Mariana Enríquez: por una literatura irresponsable

Su libro de cuentos 'Los peligros de fumar en la cama' la consagró como una de las mejores narradoras de su generación. 'Este es el mar' (2017), su última novela, mezcla tres mundos de su predilección: el terror fantástico/gótico, la adolescencia y el rock.
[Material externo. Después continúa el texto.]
(** X9.  The profit written in an "EXIT" record, on finite values, is
    (price - entry) x lots x 100000 for a long and (entry - price) x lots
    x 100000 for a short, rounded to two decimals, where price is the last
    close of the bars: it is never negative when that product is not, and
    never positive when that product is not. *)
Theorem recorded_profit (env : cycle_env) (st : state) (held : direction)
  (z atr : float) (is_trending : bool) (entry price lots : Q) (r : audit_record) :
  active_position st = Some held ->
  entry_price st = Some (Fin entry) ->
  trade_lots st = Fin lots ->
  outcome (get_indicators sqrt env) = Ok (Some (z, Fin price, atr, is_trending)) ->
  In r (audit_of (trace (cycle sqrt env st))) ->
  exists x : Q,
    PnL_JPY r = Fin x /\
    x == Qround_nd 2 (profit held entry price lots) /\
    (0 <= profit held entry price lots -> 0 <= x) /\
    (profit held entry price lots <= 0 -> x <= 0).
Proof.
  intros Hheld Hentry Hlots Hd Hin.
  destruct (cycle_reaches_evaluate env st)
    as [(_ & Ha & _)|(data & _ & Hd' & _ & Ha & _)];
    rewrite Ha in Hin; [destruct Hin|].
  rewrite Hd in Hd'. injection Hd' as <-.
  rewrite (evaluate_held env st held z (Fin price) atr is_trending Hheld) in Hin.
  destruct (exit_branch_cases env st held z (Fin price) Hheld)
    as [(_ & Hnone & _)|(req & Hone & _)]; [rewrite Hnone in Hin; destruct Hin|].
  assert (In req (orders_of (trace (exit_branch env st held z (Fin price)))))
    as Hreq by (rewrite Hone; left; reflexivity).
  destruct (exit_branch_order env st held z (Fin price) req Hreq)
    as (entry_time & tk & _ & _ & H). cbv zeta in H.
  destruct H as (_ & _ & _ & Hres).
  rewrite Hentry, Hlots in Hres.
  destruct (order_send env req) as [retcode|];
    [destruct (retcode =? TRADE_RETCODE_DONE)%Z|].
  - destruct Hres as [_ Haud]. rewrite Haud in Hin. destruct Hin as [<-|[]].
    cbn [PnL_JPY].
    assert (forall y, y == profit held entry price lots ->
            exists x, Fin (Qround_nd 2 y) = Fin x /\
                      x == Qround_nd 2 (profit held entry price lots) /\
                      (0 <= profit held entry price lots -> 0 <= x) /\
                      (profit held entry price lots <= 0 -> x <= 0)) as Hgen.
    { intros y Hy. exists (Qround_nd 2 y). split; [reflexivity|].
      pose proof (Qround_nd_2_proper _ _ Hy) as Hp.
      pose proof (Qround_nd_2_sign (profit held entry price lots)) as [Hs1 Hs2].
      split; [exact Hp|]. split; intro H; [apply Hs1 in H|apply Hs2 in H]; lra. }
    destruct held; cbn [direction_eqb sub mul round]; apply Hgen;
      unfold profit; cbn [direction_eqb]; reflexivity.
  - destruct Hres as [_ Haud]. rewrite Haud in Hin. destruct Hin.
  - assert (audit_of (trace (exit_branch env st held z (Fin price))) = []) as Haud.
    { destruct (exit_branch_cases env st held z (Fin price) Hheld)
        as [(_ & Hn & _)|(req' & Hone' & Hh)]; [exact Hn|].
      rewrite Hone in Hone'. injection Hone' as <-.
      unfold order_handled in Hh.
      destruct (order_send env req) as [retcode|] eqn:Es.
      - rewrite Hres in Hh.
        destruct (retcode =? TRADE_RETCODE_DONE)%Z.
        + destruct Hh as [(r' & st' & _ & Hh & _)|[Hh _]]; discriminate Hh.
        + destruct Hh as [Hh _]. exact Hh.
      - destruct Hh as [_ Hh]. exact Hh. }
    rewrite Haud in Hin. destruct Hin.
Qed.

(** X10.  Entry and exit fit together: when a pass has entered a position
    with one order, an order sent by a later pass from the state it left
    is on the other side (a buy is answered by a sell, a sell by a buy)
    and for the same volume. *)
Theorem closing_order_mirrors_entry (env1 env2 : cycle_env) (st st1 : state)
  (req1 req2 : request) :
  active_position st = None ->
  outcome (cycle sqrt env1 st) = Ok st1 ->
  active_position st1 <> None ->
  In req1 (orders_of (trace (cycle sqrt env1 st))) ->
  In req2 (orders_of (trace (cycle sqrt env2 st1))) ->
  req_volume req2 = req_volume req1 /\
  req_deviation req1 = Some 20%Z /\ req_deviation req2 = None /\
  ((req_type req1 = ORDER_TYPE_BUY /\ req_type req2 = ORDER_TYPE_SELL) \/
   (req_type req1 = ORDER_TYPE_SELL /\ req_type req2 = ORDER_TYPE_BUY)).
Proof.
  intros Hflat Hst Hpos Hin1 Hin2.
  (* the entry *)
  destruct (cycle_reaches_evaluate env1 st)
    as [(Ho & _)|(data & _ & _ & Ho & _ & Hout)];
    rewrite Ho in Hin1; [destruct Hin1|].
  destruct data as [[[z price] atr] is_trending].
  rewrite Hout in Hst.
  rewrite (evaluate_flat env1 st z price atr is_trending Hflat) in *.
  destruct (entry_branch_order env1 st z price atr is_trending req1 Hin1)
    as (equity & lots & tk & _ & _ & _ & _ & _ & Hreq1 & _ & Hres).
  assert (st1 = mkState (Some (if gtb z (Fin 0) then SHORT else LONG)) (Some price)
                        (Some (now env1)) lots) as Hst1.
  { destruct (order_send env1 req1) as [retcode|];
      [|rewrite Hres in Hst; discriminate Hst].
    destruct (retcode =? TRADE_RETCODE_DONE)%Z; destruct Hres as [Hres _];
      rewrite Hres in Hst; injection Hst as <-; [reflexivity|].
    cbn in Hpos. rewrite Hflat in Hpos. now elim Hpos. }
  (* the exit *)
  set (held := if gtb z (Fin 0) then SHORT else LONG) in *.
  assert (active_position st1 = Some held) as Hheld by (rewrite Hst1; reflexivity).
  destruct (cycle_reaches_evaluate env2 st1)
    as [(Ho2 & _)|(data2 & _ & _ & Ho2 & _)];
    rewrite Ho2 in Hin2; [destruct Hin2|].
  destruct data2 as [[[z2 price2] atr2] is_trending2].
  rewrite (evaluate_held env2 st1 held z2 price2 atr2 is_trending2 Hheld) in Hin2.
  destruct (exit_branch_order env2 st1 held z2 price2 req2 Hin2)
    as (entry_time & tk2 & _ & _ & H). cbv zeta in H.
  destruct H as (_ & Hreq2 & _).
  rewrite Hreq1, Hreq2, Hst1. cbn [req_volume req_deviation req_type entry_request
                                   closing_request trade_lots].
  repeat split. destruct held; [left|right]; split; reflexivity.
Qed.

(** X11.  A held position is kept when no exit condition holds: with a
    z-score strictly between 0.2 and 4 in absolute value, at most eight
    hours after the entry and outside Friday from 20:00 UTC, the pass
    sends no order, writes nothing, keeps the loop variables and sleeps
    60 seconds. *)
Theorem position_is_held (env : cycle_env) (st : state) (held : direction)
  (q : Q) (price atr : float) (is_trending : bool) (entry_time : Q) :
  terminal_connected env = Some true ->
  outcome (get_indicators sqrt env) = Ok (Some (Fin q, price, atr, is_trending)) ->
  active_position st = Some held ->
  trade_entry_time st = Some entry_time ->
  2 # 10 < Qabs q < 4 ->
  now env - entry_time <= 8 * 3600 ->
  (weekday (now env) <> 4 \/ hour (now env) < 20)%Z ->
  cycle sqrt env st
  = ([Mt5 TerminalInfo; Mt5 (CopyRatesFromPos 200); Sleep 60], Ok st).
Proof.
  intros Hc Hd Hheld Htime [Hlo Hhi] Hdur Hweek.
  rewrite (cycle_evaluates sqrt env st _ Hc Hd).
  rewrite (evaluate_held env st held (Fin q) price atr is_trending Hheld).
  unfold exit_branch. rewrite Htime. cbn [operand bind ret abs leb geb EXIT_Z STOP_Z].
  assert (Qle_bool (Qabs q) (2 # 10) = false) as ->.
  { destruct (Qle_bool (Qabs q) (2 # 10)) eqn:E; [|reflexivity].
    apply Qle_bool_iff in E. lra. }
  assert (Qle_bool 4 (Qabs q) = false) as ->.
  { destruct (Qle_bool 4 (Qabs q)) eqn:E; [|reflexivity].
    apply Qle_bool_iff in E. lra. }
  assert (Qltb MAX_TRADE_DURATION_HOURS ((now env - entry_time) / 3600) = false) as ->.
  { apply Qltb_ge. unfold MAX_TRADE_DURATION_HOURS.
    apply Qle_shift_div_r; [reflexivity|]. lra. }
  assert (((weekday (now env) =? 4) && (20 <=? hour (now env)))%Z = false) as ->.
  { apply andb_false_iff. destruct Hweek as [H|H];
      [left; apply Z.eqb_neq; exact H|right; apply Z.leb_gt; exact H]. }
  reflexivity.
Qed.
Pablo Díaz Marenghi* Buenos Aires
20 de febrero de 2018

Una niña de diez años, de pelo negro azabache, se zambulle en una biblioteca gigante a ver los libros que acumularon su papá –ingeniero– y su mamá –médica–; o al menos eso parece. Revuelve y revuelve entre los estantes hasta que encuentra algo de su interés: La historia interminable, de Michael Ende. Pese a ser una historia infantil, tiene también momentos tenebrosos. Lejos de ahuyentarla, esto la entusiasma mucho más. “La sensación que tenía con la lectura era de algo muy placentero, pero distanciado de lo emocional. El terror fue el género que me permitió emocionarme”, dice Mariana Enríquez, periodista y escritora argentina, al recordar su incursión en la literatura en la infancia en un bar del barrio porteño de San Telmo. Luego llegaría a sus manos Cementerio de animales, de Stephen King, y ya nada sería igual. La ficción de horror le provocaría sensaciones inéditas hasta el momento: “Sentía miedo físico, el no querer mirar atrás, una cosa muy aprehensiva”.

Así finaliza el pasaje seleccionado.